(Collected data)
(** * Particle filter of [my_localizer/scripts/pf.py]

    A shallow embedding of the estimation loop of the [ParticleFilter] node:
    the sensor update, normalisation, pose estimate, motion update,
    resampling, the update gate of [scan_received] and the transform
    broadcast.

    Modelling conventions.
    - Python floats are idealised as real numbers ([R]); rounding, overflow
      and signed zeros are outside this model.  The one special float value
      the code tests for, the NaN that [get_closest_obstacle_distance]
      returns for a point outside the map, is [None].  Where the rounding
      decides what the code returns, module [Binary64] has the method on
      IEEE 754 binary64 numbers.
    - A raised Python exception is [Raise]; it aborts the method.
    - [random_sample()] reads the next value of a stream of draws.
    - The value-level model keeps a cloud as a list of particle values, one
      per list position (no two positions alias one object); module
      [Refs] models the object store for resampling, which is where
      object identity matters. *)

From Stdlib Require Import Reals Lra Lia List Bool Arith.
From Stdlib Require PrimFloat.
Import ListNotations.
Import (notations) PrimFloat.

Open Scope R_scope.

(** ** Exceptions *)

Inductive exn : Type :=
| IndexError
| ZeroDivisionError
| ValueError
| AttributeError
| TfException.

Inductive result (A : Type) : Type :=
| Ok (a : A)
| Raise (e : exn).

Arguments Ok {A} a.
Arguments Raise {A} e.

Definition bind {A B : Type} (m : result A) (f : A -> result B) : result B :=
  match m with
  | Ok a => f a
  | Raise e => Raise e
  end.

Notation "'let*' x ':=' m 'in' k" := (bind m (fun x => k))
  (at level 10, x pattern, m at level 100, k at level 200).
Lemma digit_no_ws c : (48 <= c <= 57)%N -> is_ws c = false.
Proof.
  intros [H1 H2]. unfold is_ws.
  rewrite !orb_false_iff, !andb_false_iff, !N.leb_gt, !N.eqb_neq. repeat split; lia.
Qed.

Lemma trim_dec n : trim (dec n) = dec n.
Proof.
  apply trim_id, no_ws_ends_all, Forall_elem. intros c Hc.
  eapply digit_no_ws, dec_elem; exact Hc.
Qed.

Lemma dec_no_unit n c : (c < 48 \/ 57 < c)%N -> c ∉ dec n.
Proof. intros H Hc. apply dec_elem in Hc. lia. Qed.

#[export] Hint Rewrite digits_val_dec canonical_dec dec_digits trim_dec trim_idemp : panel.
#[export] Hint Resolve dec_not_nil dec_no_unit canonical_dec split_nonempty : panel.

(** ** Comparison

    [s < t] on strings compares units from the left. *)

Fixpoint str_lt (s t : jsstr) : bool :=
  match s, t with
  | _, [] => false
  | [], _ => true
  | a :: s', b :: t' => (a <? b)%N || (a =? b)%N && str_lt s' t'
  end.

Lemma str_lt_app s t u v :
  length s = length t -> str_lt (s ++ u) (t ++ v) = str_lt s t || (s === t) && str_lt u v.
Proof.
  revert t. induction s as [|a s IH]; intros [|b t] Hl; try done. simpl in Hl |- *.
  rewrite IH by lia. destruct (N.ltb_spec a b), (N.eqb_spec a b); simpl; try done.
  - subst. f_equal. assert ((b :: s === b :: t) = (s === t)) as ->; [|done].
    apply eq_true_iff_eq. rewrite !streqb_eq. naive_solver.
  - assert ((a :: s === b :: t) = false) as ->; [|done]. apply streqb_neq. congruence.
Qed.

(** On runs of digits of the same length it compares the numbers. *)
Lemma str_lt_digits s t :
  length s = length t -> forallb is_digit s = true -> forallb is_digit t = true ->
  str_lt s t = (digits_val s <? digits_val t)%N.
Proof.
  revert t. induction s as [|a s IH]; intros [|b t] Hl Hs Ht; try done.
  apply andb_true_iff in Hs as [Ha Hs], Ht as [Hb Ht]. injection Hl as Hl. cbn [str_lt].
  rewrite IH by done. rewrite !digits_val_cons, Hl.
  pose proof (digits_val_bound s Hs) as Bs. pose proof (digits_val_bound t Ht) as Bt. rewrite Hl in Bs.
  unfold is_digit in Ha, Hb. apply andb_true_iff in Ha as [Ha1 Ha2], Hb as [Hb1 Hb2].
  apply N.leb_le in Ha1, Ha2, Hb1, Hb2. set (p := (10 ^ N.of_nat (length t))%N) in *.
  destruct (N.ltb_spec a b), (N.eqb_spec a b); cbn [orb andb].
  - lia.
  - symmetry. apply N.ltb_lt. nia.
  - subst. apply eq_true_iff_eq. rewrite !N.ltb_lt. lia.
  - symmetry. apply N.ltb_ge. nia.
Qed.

---

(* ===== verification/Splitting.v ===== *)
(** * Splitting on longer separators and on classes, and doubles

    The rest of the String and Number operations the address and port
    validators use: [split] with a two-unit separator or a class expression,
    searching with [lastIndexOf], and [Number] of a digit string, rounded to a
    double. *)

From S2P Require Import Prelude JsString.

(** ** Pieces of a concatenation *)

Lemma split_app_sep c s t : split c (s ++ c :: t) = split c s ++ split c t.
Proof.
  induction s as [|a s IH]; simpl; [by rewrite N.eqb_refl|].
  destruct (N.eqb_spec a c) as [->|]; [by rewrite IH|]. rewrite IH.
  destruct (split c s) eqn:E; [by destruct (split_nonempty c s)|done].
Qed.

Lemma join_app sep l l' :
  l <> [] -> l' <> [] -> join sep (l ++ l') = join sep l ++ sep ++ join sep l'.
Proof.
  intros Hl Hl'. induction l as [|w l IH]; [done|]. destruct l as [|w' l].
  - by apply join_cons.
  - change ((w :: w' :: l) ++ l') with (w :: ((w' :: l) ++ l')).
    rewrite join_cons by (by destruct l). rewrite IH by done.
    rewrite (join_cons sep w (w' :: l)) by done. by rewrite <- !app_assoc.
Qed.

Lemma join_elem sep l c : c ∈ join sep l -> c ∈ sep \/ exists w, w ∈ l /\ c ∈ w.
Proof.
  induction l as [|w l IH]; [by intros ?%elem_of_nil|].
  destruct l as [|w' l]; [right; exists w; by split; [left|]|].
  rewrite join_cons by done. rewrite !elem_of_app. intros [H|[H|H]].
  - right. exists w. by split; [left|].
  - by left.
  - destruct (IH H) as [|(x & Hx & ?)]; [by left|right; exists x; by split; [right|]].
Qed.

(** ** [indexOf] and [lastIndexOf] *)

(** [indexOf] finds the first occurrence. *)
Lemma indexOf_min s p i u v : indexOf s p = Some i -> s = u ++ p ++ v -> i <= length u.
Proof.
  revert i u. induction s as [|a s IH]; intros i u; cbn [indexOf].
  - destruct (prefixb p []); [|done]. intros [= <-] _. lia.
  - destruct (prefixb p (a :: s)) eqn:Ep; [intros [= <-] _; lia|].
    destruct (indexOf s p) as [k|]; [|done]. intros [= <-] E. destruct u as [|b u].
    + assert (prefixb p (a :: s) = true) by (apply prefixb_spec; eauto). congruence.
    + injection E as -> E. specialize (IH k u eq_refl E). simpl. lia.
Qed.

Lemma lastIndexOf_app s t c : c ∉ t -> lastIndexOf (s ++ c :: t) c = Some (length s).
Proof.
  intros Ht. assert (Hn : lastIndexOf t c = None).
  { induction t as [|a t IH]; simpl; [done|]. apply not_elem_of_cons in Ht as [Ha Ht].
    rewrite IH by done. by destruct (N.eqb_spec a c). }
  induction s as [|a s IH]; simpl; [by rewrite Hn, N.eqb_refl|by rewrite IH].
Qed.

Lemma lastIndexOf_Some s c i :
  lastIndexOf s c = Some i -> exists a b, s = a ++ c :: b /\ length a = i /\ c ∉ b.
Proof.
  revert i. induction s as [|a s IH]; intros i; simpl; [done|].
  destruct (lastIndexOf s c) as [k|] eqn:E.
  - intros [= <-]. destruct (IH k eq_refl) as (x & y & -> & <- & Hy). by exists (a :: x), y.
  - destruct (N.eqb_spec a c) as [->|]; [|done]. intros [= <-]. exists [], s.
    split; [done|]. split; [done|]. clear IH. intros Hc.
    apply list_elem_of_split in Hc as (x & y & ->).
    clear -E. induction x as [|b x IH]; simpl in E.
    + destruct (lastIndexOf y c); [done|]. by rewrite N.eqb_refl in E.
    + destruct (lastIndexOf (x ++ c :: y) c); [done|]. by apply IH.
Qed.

> _What you need to do_
Looking at the data above, return every line from the one with "(** * Particle" down to the one with "Modelling conventions.", exactly and inclusively.

> _Output of the task_
(** * Particle filter of [my_localizer/scripts/pf.py]

    A shallow embedding of the estimation loop of the [ParticleFilter] node:
    the sensor update, normalisation, pose estimate, motion update,
    resampling, the update gate of [scan_received] and the transform
    broadcast.

    Modelling conventions.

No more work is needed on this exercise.